Autre titre pioché chez les MIRACLES avec "Way Over There" dont on peut préférer la version des MARVELLETTES moins guindée ou d’Edwin Starr plus actuelle. Egalement issu des MIRACLES "You’ve Really Got a Hold On Me" a été repris par une flopée d’artistes dont les BEATLES. Là encore ce sont les harmonies vocales qui sauvent le titre. On conseillera la version de la guitariste Gaye Odegbalola ou celle des SMALL FACES. Les amateurs de sucreries s’orienteront eux sur les versions de SONNY & CHER, de Phil COLLINS, les carries sont garanties ! Le disque s’achève sur un doo-wop des MIRACLES, si les TEMPTATIONS essayent d’enlever une partie de la chaptalisation, il faut reconnaître qu’il est toujours ardu de retirer le morceau de sucre qu’on a mis par inadvertance dans son café. A noter que ce titre chanté par les SUPREMES ne sortira qu’en 2008 (46 ans après son enregistrement) tant il était quelconque.
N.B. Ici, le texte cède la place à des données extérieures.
Lemma ticker_turn_slot w nanos st nanos' st' :
  0 < d → 0 ≤ nanos → nanos' + d * 1000000000 < 2 ^ 63 → steady w →
  ticker_turn config w nanos st = (None, nanos', st') →
  let slot := unix_seconds nanos `div` d in
  slot < unix_seconds nanos' `div` d ∧
  (busy w + late w ≤ (d - 1) * 1000000000 → unix_seconds nanos' `div` d = slot + 1).
Proof.
  intros Hd Hn Hr Hw Ht. pose proof (ticker_turn_later _ _ _ _ _ _ Hw Ht). destruct Hw as [Hb Hl].
  pose proof (seconds_in_range nanos Hd Hn ltac:(lia)) as Hrange. pose proof (slot_bounds config _ Hrange) as Hslot.
  revert Ht. unfold ticker_turn. destruct (tick _ _ _) as [[target|[]|] st1] eqn:Htick; [|done].
  apply (tick_sleeps_to_slot_end config) in Htick as [Htarget _]; [|done].
  unfold sleep_until_secs. destruct (arith_i64 _) as [z|[]|] eqn:Hz; cbn; [|done].
  destruct (interrupted w); [done|]. intros [= Hnext _].
  pose proof (seconds_bounds nanos ltac:(lia)). pose proof (seconds_bounds (nanos + busy w) ltac:(lia)).
  pose proof (seconds_bounds nanos' ltac:(lia)). rewrite arith_i64_Ok in Hz by (unfold i64; lia). injection Hz as <-.
  set (slot := unix_seconds nanos `div` d) in *. cbv zeta. split.
  - assert (slot + 1 ≤ unix_seconds nanos' `div` d); [|lia]. apply Z.div_le_lower_bound; lia.
  - intros Hdelay. apply Z.le_antisymm; [|apply Z.div_le_lower_bound; lia].
    enough (unix_seconds nanos' `div` d < slot + 2) by lia. apply Z.div_lt_upper_bound; lia.
Qed.

(** What the other tasks do announces no block. *)
Definition silent (others : NodeState S → NodeState S) : Prop :=
  ∀ st, ∃ es, n_effects (others st) = n_effects st ++ es ∧ announced es = [].

(** A run that is given [wakes] from the clock reading [nanos] to [stop]. *)
Record clocked wakes (nanos stop : Z) : Prop := {
  ck_duration : 0 < d;
  ck_start : 0 ≤ nanos;
  ck_stop : stop + d * 1000000000 < 2 ^ 63;
  ck_steady : Forall (steady ∘ fst) (wakes : list (Wake * (NodeState S → NodeState S)));
}.

Lemma run_later wakes nanos st r stop st' :
  Forall (steady ∘ fst) wakes → run_slot_ticker config wakes nanos st = (r, stop, st') → nanos ≤ stop.
Proof.
  intros Hw. revert nanos st. induction Hw as [|[w others] wakes Hw _ IH]; intros nanos st; cbn [run_slot_ticker].
  { intros [= _ <- _]. lia. }
  destruct (ticker_turn _ _ _ _) as [[o nanos'] st1] eqn:Ht. pose proof (ticker_turn_later _ _ _ _ _ _ Hw Ht).
  destruct o; [by intros [= _ <- _]|]. intros Hrun%IH. lia.
Qed.

Lemma clocked_step w others wakes nanos stop st nanos' st1 r st' :
  clocked ((w, others) :: wakes) nanos stop → ticker_turn config w nanos st = (None, nanos', st1) →
  run_slot_ticker config wakes nanos' (others st1) = (r, stop, st') →
  clocked wakes nanos' stop ∧ nanos' ≤ stop ∧ nanos ≤ nanos'.
Proof.
  intros [Hd Hn Hs [Hw Hws]%Forall_cons] Ht Hrun. pose proof (ticker_turn_later _ _ _ _ _ _ Hw Ht).
  pose proof (run_later _ _ _ _ _ _ Hws Hrun). split_and!; [constructor; [done|lia|done..]|done..].
Qed.

Definition slot_of (x : Z * NodeState S) : Z := unix_seconds x.1 `div` d.

(** No slot has two iterations, and none is left out unless an iteration and its
    sleep together take longer than the slot. *)
Lemma iterations_slots wakes nanos st r stop st' :
  clocked wakes nanos stop → run_slot_ticker config wakes nanos st = (r, stop, st') →
  StronglySorted Z.lt (slot_of <$> iterations config wakes nanos st) ∧
  Forall (fun x => unix_seconds nanos `div` d ≤ slot_of x) (iterations config wakes nanos st) ∧
  (Forall (fun x => busy x.1 + late x.1 ≤ (d - 1) * 1000000000) wakes →
   slot_of <$> iterations config wakes nanos st
     = seqZ (unix_seconds nanos `div` d) (Z.of_nat (length (iterations config wakes nanos st)))).
Proof.
  revert nanos st. induction wakes as [|[w others] wakes IH]; intros nanos st Hck Hrun; cbn [run_slot_ticker iterations] in *.
  { split_and!; [constructor|constructor|done]. }
  destruct (ticker_turn _ _ _ _) as [[[o|] nanos'] st1] eqn:Ht.
  { split_and!; [repeat constructor|by repeat constructor|done]. }
  destruct (clocked_step _ _ _ _ _ _ _ _ _ _ Hck Ht Hrun) as (Hck' & Hstop & Hle).
  destruct (IH _ _ Hck' Hrun) as (Hsort & Hall & Hseq). destruct Hck as [Hd Hn Hs [Hw Hws]%Forall_cons].
  apply ticker_turn_slot in Ht as [Hlt Heq]; [|done|done|lia|done]. split_and!.
  - rewrite fmap_cons. constructor; [done|]. apply Forall_fmap. eapply Forall_impl; [exact Hall|].
    intros x Hx. change (unix_seconds nanos `div` d < slot_of x). cbn beta in Hx. lia.
  - constructor; [by unfold slot_of|]. eapply Forall_impl; [exact Hall|]. intros x Hx. cbn beta in *. lia.
  - intros [Hdelay Hdelays]%Forall_cons. rewrite fmap_cons, (Hseq Hdelays), (Heq Hdelay).
    cbn [length]. rewrite Nat2Z.inj_succ, (seqZ_cons _ (Z.succ _)), Z.pred_succ by lia. done.
Qed.

(** Every block of a run is that of one of its iterations. *)
Definition made_in (x : Z * NodeState S) (b : Block) : Prop := fresh_block (unix_seconds x.1) x.2 b.

Lemma turn_announces w nanos st o nanos' st' :
  slots_in_range config (unix_seconds nanos) → ticker_turn config w nanos st = (o, nanos', st') →
  ∃ es, n_effects st' = n_effects st ++ es ∧
    (announced es = [] ∨ ∃ b, announced es = [b] ∧ made_in (nanos, st) b).
Proof.
  unfold ticker_turn. intros Hr Ht. destruct (tick _ _ _) as [rt st1] eqn:Htick.
  apply tick_announces in Htick; [|done]. enough (st1 = st') as <- by done. revert Ht.
  destruct rt as [target|[]|]; [|by intros [= _ _ <-]].
  destruct (sleep_until_secs _ _) as [?|[]|]; [|by intros [= _ _ <-]]. by case_match; intros [= _ _ <-].
Qed.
Plus d’un demi-siècle après sa sortie, ce second disque des TEMPTATIONS marque encore par la puissance presque céleste de "My Girl". Mais la moitié des titres fait penser à un vieux chewing-gum qui n’a plus de goût et dont on essaie de faire des bulles afin de s’occuper. Un disque qui pourrait à lui seul synthétiser l’industrie et la sonorité Motown durant la première moitié des sixties. Mais attention, si les TEMPTATIONS gardent de beaux costumes, ils ne tarderont pas à prendre une conscience politique via un nouveau producteur. Mais de cela on reparlera peut être dans un prochain épisode.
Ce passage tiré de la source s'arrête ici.